■ Task item ■
Reproduce the entries exactly. Omit none of them.

(Stored data entries)
(** Lines 1513-1594: [should_add], and the state with the path marked
    unknown where the source does that. *)
Definition announce_should_add (st : State) (packet : Packet) (now : Z)
  : bool * State :=
  let dst := destination_hash packet in
  if negb (is_local_destination st dst) && (hops packet <? PATHFINDER_M + 1)
  then
    let random_blob := random_blob_of packet in
    match path_table st !! dst with
    | Some entry =>
        let random_blobs := PT_RANDBLOBS entry in
        let is_new := negb (bool_decide (random_blob ∈ random_blobs)) in
        if hops packet <=? PT_HOPS entry then
          let path_timebase := timebase_from_random_blobs random_blobs in
          if is_new && (path_timebase <? announce_emitted packet)
          then (true, mark_path_unknown_state st dst)
          else (false, st)
        else
          let path_expires := PT_EXPIRES entry in
          let emitted :=
            path_announce_emitted (announce_emitted packet) 0 random_blobs in
          if path_expires <=? now then
            if is_new then (true, mark_path_unknown_state st dst)
            else (false, st)
          else if emitted <? announce_emitted packet then
            if is_new then (true, mark_path_unknown_state st dst)
            else (false, st)
          else if announce_emitted packet =? emitted then
            if path_is_unresponsive st dst then (true, st) else (false, st)
          else (false, st)
    | None => (true, st)
    end
  else (false, st).

(** *** Announces: the blobs and the expiry of the entry written *)

(** Lines 1645-1647, by value: the list the new path entry holds. *)
Definition append_random_blob (random_blob : bytes)
    (random_blobs : list bytes) : list bytes :=
  if bool_decide (random_blob ∈ random_blobs) then random_blobs
  else last_n MAX_RANDOM_BLOBS (random_blobs ++ [random_blob]).
(** With a session and a body that raised: the run ends with status 1
    whatever the capture did, and an observation that sees only the capture
    sees the one capture of the handler. *)
Lemma failed_body_status g d h e :
  fst (main_body w g d h) = Raise e ->
  exit_status (fst (main_with_session w g d h)) = 1%Z.
Proof.
  intros Hb. rewrite main_with_session_run. cbn [fst]. rewrite Hb.
  destruct (main_except_exits w g (Some d) e (h ++ snd (main_body w g d h)))
    as (e' & -> & Hst).
  now destruct (respond w _ unit (Quit d)).
Qed.

Lemma failed_body_capture {X} (f : event -> option X) g d h e :
  fst (main_body w g d h) = Raise e ->
  silent f (main_body w g d) ->
  (forall q, f (Call (Quit d) q) = None) ->
  (forall msg, f (Log ERROR ("Automation failed: " ++ msg) []) = None) ->
  (forall msg, f (Log INFO msg []) = None) ->
  (forall ms, f (Sleep ms) = None) ->
  collect f (snd (main_with_session w g d h)) =
  collect f (snd (save_debug_artifacts w g d
                    ((h ++ snd (main_body w g d h))
                     ++ [Log ERROR ("Automation failed: " ++ str e) []]))).
Proof.
  intros Hb Hsilent Hquit Herr Hinfo Hsleep.
  rewrite main_with_session_run. cbn [snd]. rewrite Hb. rewrite !collect_app, Hsilent.
  rewrite (main_except_capture f g d e _ Herr Hinfo Hsleep). cbn [app collect].
  rewrite Hquit.
  destruct (respond w _ unit (Quit d)); cbn [collect]; rewrite ?Hinfo; now rewrite app_nil_r.
Qed.

(** A run that created a session and entered the handler: the body raised
    after the connection phase. *)
Lemma failure_with_session :
  collect session_created (run_trace w) <> [] ->
  collect handler_entered (run_trace w) <> [] ->
  exists z d tc e,
    let g := module_globals w z in
    run w = (fst (main_with_session w g d tc), tc ++ snd (main_with_session w g d tc)) /\
    fst (main_body w g d tc) = Raise e /\
    (forall X (f : event -> option X),
        (forall r, f (Call (Remote (SELENIUM_REMOTE_URL g) chrome_options) r) = None) ->
        (forall lvl msg args, lvl = WARNING \/ lvl = CRITICAL -> f (Log lvl msg args) = None) ->
        (forall ms, f (Sleep ms) = None) ->
        collect f tc = []).
Proof.
  unfold run_trace. rewrite run_cases.
  destruct (debug_pause_read w) as [z|e]; [|intros H; now destruct H].
  destruct (required_present w); [|intros H; now destruct H].
  rewrite main_run. cbv zeta. unfold create_driver_with_retry.
  set (g := module_globals w z).
  set (loop := create_driver_loop w (SELENIUM_REMOTE_URL g) chrome_options
                 create_driver_default_retries create_driver_default_delay
                 (range create_driver_default_retries) []).
  pose proof (create_driver_loop_sessions w (SELENIUM_REMOTE_URL g) chrome_options
                create_driver_default_retries create_driver_default_delay
                (range create_driver_default_retries) []) as Hsess.
  fold loop in Hsess.
  assert (Hl : collect handler_entered (snd loop) = []).
  { apply create_driver_loop_silent_for; try reflexivity.
    intros lvl msg args [-> | ->]; reflexivity. }
  destruct (fst loop) as [d|e] eqn:Hloop; cbn [fst snd app].
  - intros _ Hhandler.
    destruct (fst (main_body w g d (snd loop))) as [[]|e] eqn:Hbody.
    + exfalso. apply Hhandler. rewrite collect_app, Hl. cbn [app].
      destruct (main_with_session_outcome w g d (snd loop))
        as (_ & [(_ & Hh & _) | [(_ & Hst & _) | ((cls & msg & Hret) & Hfin)]]).
      * exact Hh.
      * rewrite main_with_session_run. cbn [snd]. rewrite Hbody, !collect_app. cbn [app].
        assert (Hb : silent handler_entered (main_body w g d)) by silent_script.
        rewrite Hb. now destruct (respond w _ unit (Quit d)).
      * rewrite main_with_session_run. cbn [snd]. rewrite Hbody, !collect_app. cbn [app].
        assert (Hb : silent handler_entered (main_body w g d)) by silent_script.
        rewrite Hb. now destruct (respond w _ unit (Quit d)).
    + exists z, d, (snd loop), e. cbv zeta. fold g. split; [reflexivity|]. split; [exact Hbody|].
      intros X f Hcall Hlog Hsleep. now apply create_driver_loop_silent_for.
  - intros Hs. exfalso. apply Hs. rewrite collect_app, Hsess. cbn [app].
    rewrite main_without_session_run. now destruct (except_Exception e).
Qed.

End Diagnostics.

(** ** Which calls decide the exit status *)

Lemma told_bind {X A B} (f : event -> option X) (m : M A) (k : A -> M B) :
  told_by f m -> (forall a, told_by f (k a)) -> told_by f (bind m k).
Proof.
  intros Hm Hk h. rewrite bind_run. specialize (Hm h).
  destruct (fst (m h)) as [a|e]; cbn [fst snd].
  - rewrite collect_app, Hm. apply Hk.
  - exact Hm.
Qed.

■ Task response ■
(** Lines 1513-1594: [should_add], and the state with the path marked
    unknown where the source does that. *)
Definition announce_should_add (st : State) (packet : Packet) (now : Z)
  : bool * State :=
  let dst := destination_hash packet in
  if negb (is_local_destination st dst) && (hops packet <? PATHFINDER_M + 1)
  then
    let random_blob := random_blob_of packet in
    match path_table st !! dst with
    | Some entry =>
        let random_blobs := PT_RANDBLOBS entry in
        let is_new := negb (bool_decide (random_blob ∈ random_blobs)) in
        if hops packet <=? PT_HOPS entry then
          let path_timebase := timebase_from_random_blobs random_blobs in
          if is_new && (path_timebase <? announce_emitted packet)
          then (true, mark_path_unknown_state st dst)
          else (false, st)
        else
          let path_expires := PT_EXPIRES entry in
          let emitted :=
            path_announce_emitted (announce_emitted packet) 0 random_blobs in
          if path_expires <=? now then
            if is_new then (true, mark_path_unknown_state st dst)
            else (false, st)
          else if emitted <? announce_emitted packet then
            if is_new then (true, mark_path_unknown_state st dst)
            else (false, st)
          else if announce_emitted packet =? emitted then
            if path_is_unresponsive st dst then (true, st) else (false, st)
          else (false, st)
    | None => (true, st)
    end
  else (false, st).

(** *** Announces: the blobs and the expiry of the entry written *)

(** Lines 1645-1647, by value: the list the new path entry holds. *)
Definition append_random_blob (random_blob : bytes)
    (random_blobs : list bytes) : list bytes :=
  if bool_decide (random_blob ∈ random_blobs) then random_blobs
  else last_n MAX_RANDOM_BLOBS (random_blobs ++ [random_blob]).
(** With a session and a body that raised: the run ends with status 1
    whatever the capture did, and an observation that sees only the capture
    sees the one capture of the handler. *)
Lemma failed_body_status g d h e :
  fst (main_body w g d h) = Raise e ->
  exit_status (fst (main_with_session w g d h)) = 1%Z.
Proof.
  intros Hb. rewrite main_with_session_run. cbn [fst]. rewrite Hb.
  destruct (main_except_exits w g (Some d) e (h ++ snd (main_body w g d h)))
    as (e' & -> & Hst).
  now destruct (respond w _ unit (Quit d)).
Qed.

Lemma failed_body_capture {X} (f : event -> option X) g d h e :
  fst (main_body w g d h) = Raise e ->
  silent f (main_body w g d) ->
  (forall q, f (Call (Quit d) q) = None) ->
  (forall msg, f (Log ERROR ("Automation failed: " ++ msg) []) = None) ->
  (forall msg, f (Log INFO msg []) = None) ->
  (forall ms, f (Sleep ms) = None) ->
  collect f (snd (main_with_session w g d h)) =
  collect f (snd (save_debug_artifacts w g d
                    ((h ++ snd (main_body w g d h))
                     ++ [Log ERROR ("Automation failed: " ++ str e) []]))).
Proof.
  intros Hb Hsilent Hquit Herr Hinfo Hsleep.
  rewrite main_with_session_run. cbn [snd]. rewrite Hb. rewrite !collect_app, Hsilent.
  rewrite (main_except_capture f g d e _ Herr Hinfo Hsleep). cbn [app collect].
  rewrite Hquit.
  destruct (respond w _ unit (Quit d)); cbn [collect]; rewrite ?Hinfo; now rewrite app_nil_r.
Qed.

(** A run that created a session and entered the handler: the body raised
    after the connection phase. *)
Lemma failure_with_session :
  collect session_created (run_trace w) <> [] ->
  collect handler_entered (run_trace w) <> [] ->
  exists z d tc e,
    let g := module_globals w z in
    run w = (fst (main_with_session w g d tc), tc ++ snd (main_with_session w g d tc)) /\
    fst (main_body w g d tc) = Raise e /\
    (forall X (f : event -> option X),
        (forall r, f (Call (Remote (SELENIUM_REMOTE_URL g) chrome_options) r) = None) ->
        (forall lvl msg args, lvl = WARNING \/ lvl = CRITICAL -> f (Log lvl msg args) = None) ->
        (forall ms, f (Sleep ms) = None) ->
        collect f tc = []).
Proof.
  unfold run_trace. rewrite run_cases.
  destruct (debug_pause_read w) as [z|e]; [|intros H; now destruct H].
  destruct (required_present w); [|intros H; now destruct H].
  rewrite main_run. cbv zeta. unfold create_driver_with_retry.
  set (g := module_globals w z).
  set (loop := create_driver_loop w (SELENIUM_REMOTE_URL g) chrome_options
                 create_driver_default_retries create_driver_default_delay
                 (range create_driver_default_retries) []).
  pose proof (create_driver_loop_sessions w (SELENIUM_REMOTE_URL g) chrome_options
                create_driver_default_retries create_driver_default_delay
                (range create_driver_default_retries) []) as Hsess.
  fold loop in Hsess.
  assert (Hl : collect handler_entered (snd loop) = []).
  { apply create_driver_loop_silent_for; try reflexivity.
    intros lvl msg args [-> | ->]; reflexivity. }
  destruct (fst loop) as [d|e] eqn:Hloop; cbn [fst snd app].
  - intros _ Hhandler.
    destruct (fst (main_body w g d (snd loop))) as [[]|e] eqn:Hbody.
    + exfalso. apply Hhandler. rewrite collect_app, Hl. cbn [app].
      destruct (main_with_session_outcome w g d (snd loop))
        as (_ & [(_ & Hh & _) | [(_ & Hst & _) | ((cls & msg & Hret) & Hfin)]]).
      * exact Hh.
      * rewrite main_with_session_run. cbn [snd]. rewrite Hbody, !collect_app. cbn [app].
        assert (Hb : silent handler_entered (main_body w g d)) by silent_script.
        rewrite Hb. now destruct (respond w _ unit (Quit d)).
      * rewrite main_with_session_run. cbn [snd]. rewrite Hbody, !collect_app. cbn [app].
        assert (Hb : silent handler_entered (main_body w g d)) by silent_script.
        rewrite Hb. now destruct (respond w _ unit (Quit d)).
    + exists z, d, (snd loop), e. cbv zeta. fold g. split; [reflexivity|]. split; [exact Hbody|].
      intros X f Hcall Hlog Hsleep. now apply create_driver_loop_silent_for.
  - intros Hs. exfalso. apply Hs. rewrite collect_app, Hsess. cbn [app].
    rewrite main_without_session_run. now destruct (except_Exception e).
Qed.

End Diagnostics.

(** ** Which calls decide the exit status *)

Lemma told_bind {X A B} (f : event -> option X) (m : M A) (k : A -> M B) :
  told_by f m -> (forall a, told_by f (k a)) -> told_by f (bind m k).
Proof.
  intros Hm Hk h. rewrite bind_run. specialize (Hm h).
  destruct (fst (m h)) as [a|e]; cbn [fst snd].
  - rewrite collect_app, Hm. apply Hk.
  - exact Hm.
Qed.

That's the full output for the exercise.